By rank order, Indian policymakers during the period 1960-90 judged threats in Southern Asia from China and Pakistan to be of paramount concern, followed by the policies of the United States and the Soviet Union. The "nuclear option" continued to be an important part of the security debate among policymakers, analysts, and the attentive Indian public. While separatist movements in the northeast and Hindu-Muslim tensions were of concern, by Indian standards, at least, political life went on "as usual."

Concluding Remarks.

These security issues discussed impinge upon each other. Internal security problems complicate the conduct of external conventional wars and raise the question of whether conventional armed forces should be used to crush domestic insurgencies. Concepts of nuclear deterrence, conventional war escalation control, and threatened nuclear utilization to terminate conventional war overshadow conventional military strategies. On the other hand, democratization and marketization tend to mellow these security concerns. Wars appear increasingly less worthwhile. Another conventional war would likely be a stalemate, while a nuclear war would be catastrophic and unacceptable.

In conclusion, we may ask whether political pressures arising from security problems affect democratic processes in South Asia, and whether marketization and privatization trends reduce security pressures.64 The experience in South Asia (and elsewhere in the developing and developed world) has been that internal security pressures tend to corrupt democratic practices through the introduction of draconian laws restricting individuals' rights. Such pressures increase the levels of human rights violations, and they politicize the armed forces when they are used to deal with domestic violence. However, the emphasis on economic reforms and development issues in South Asia tend to counter these trends to produce a greater level of strategic stability in the region. India's security environment towards the year 2000 looks relatively stable and manageable compared to the turbulence and uncertainty that existed in the decade between the 1962 Sino-Indian War and the 1971 Indo-Pakistani war.

Endnotes

1. The urge to restore Indo-Russian ties is still strong in India. See Dina Vakil, "From Sentiment to Realism: New Chapter in Indo-Russian Ties," Times of India, June 27, 1994.

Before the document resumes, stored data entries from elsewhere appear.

(* ===== verification/Held.v ===== *)
(** * The callers a host holds: [src/plane/held.rs]

    Each caller the runtime proved, behind a handle its holder carries:
    held, held again by another holder, found, released and revoked with
    what proved it. Every holder of one caller shares one proof — who the
    gate answered and what each node vouched to it — and when the last lets
    go, each node is told. What holds a proof is explicit: the callers of
    the table, and each reference a thread has in hand ([s_lent]), let go
    of one by one. Moments are seconds; [held_step] interleaves what hosts
    ask, a lock section a step. *)

From stdpp Require Import base numbers list gmap strings relations.
From S2P Require Import Prelude Journey Storage.

Local Open Scope Z_scope.

Definition MOST : nat := Z.to_nat 65536.

#[local] Opaque MOST.

(** [Vouch]: the node's surface, and the handle it issued. *)
Abbreviation Vouch := (N * N)%type.

Section held.
Context {Identity : Type} (is_proven : Identity → bool).

Record Proof_ := {
  pf_identity : Identity;
  pf_leaf : option bytes;
  pf_vouched : list Vouch;
  pf_refusals : list (N * string)
}.

(** [Held]: the proof it shares, until when, and what proved it. *)
Record Held := { h_proof : nat; h_until : option Z; h_by : option N }.

Record Holding := { callers : gmap N Held; revoked : gset N }.

(** [Held::live]. *)
Definition live (h : Held) (now : Z) : bool := match h_until h with Some until => now <? until | None => true end.

(** Those of a table kept, and the proofs of those that are not. *)
Definition kept (keep : Held → bool) (cs : gmap N Held) : gmap N Held := filter (λ c, keep c.2 = true) cs.

Definition let_go (keep : Held → bool) (cs : gmap N Held) : list nat :=
  (λ c, h_proof c.2) <$> map_to_list (filter (λ c, keep c.2 = false) cs).

(** The callers there is room beside: all of them, or, where the table is
    full, those whose time has not passed. *)
Definition full (h : Holding) : bool := bool_decide (MOST ≤ size (callers h))%nat.

Definition beside (now : Z) (h : Holding) : gmap N Held :=
  if full h then kept (λ c, live c now) (callers h) else callers h.

(** [held_again]: its handle, 0 where it may not be; and the proofs the
    expired had. *)
Definition held_again (p : nat) (until : option Z) (by_ : option N) (now : Z) (drawn : N) (h : Holding) :
    Holding * list nat * N :=
  if match until with Some until => until <=? now | None => false end then (h, [], 0%N)
  else if match by_ with Some by_ => bool_decide (by_ ∈ revoked h) | None => false end then (h, [], 0%N)
  else
    let cs := beside now h in
    let dropped := if full h then let_go (λ c, live c now) (callers h) else [] in
    if full h && bool_decide (MOST ≤ size cs)%nat then ({| callers := cs; revoked := revoked h |}, dropped, 0%N)
    else
      ({| callers := <[drawn := {| h_proof := p; h_until := until; h_by := by_ |}]> cs; revoked := revoked h |},
       dropped, drawn).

2. For articles assessing the changing strategic situation at the time, see Ashok Kapur, "Indo-Soviet Treaty and the Emerging Asian Balance," Asian Survey, Vol. 12, No. 6, June 1972, pp. 463-474; J. D. Sethi, "Indo-Soviet Treaty and Nonalignment," India Quarterly, Vol. 27, No. 4, October-December 1971, pp. 327- 336; and Sisir Gupta, "Sino-U.S. Detente and India," India Quarterly, Vol. 27, No. 3, July-September, 1971, pp. 179-184. For the full text of the Indo-Soviet Treaty, see Current Digest of the Soviet Press, Vol. 23, No. 32, September 7, 1971, p. 5.

64. For an extended discussion of these issues, see Raju G. C. Thomas, Democracy, Security, and Development in India, New York: St. Martin's Press, 1996.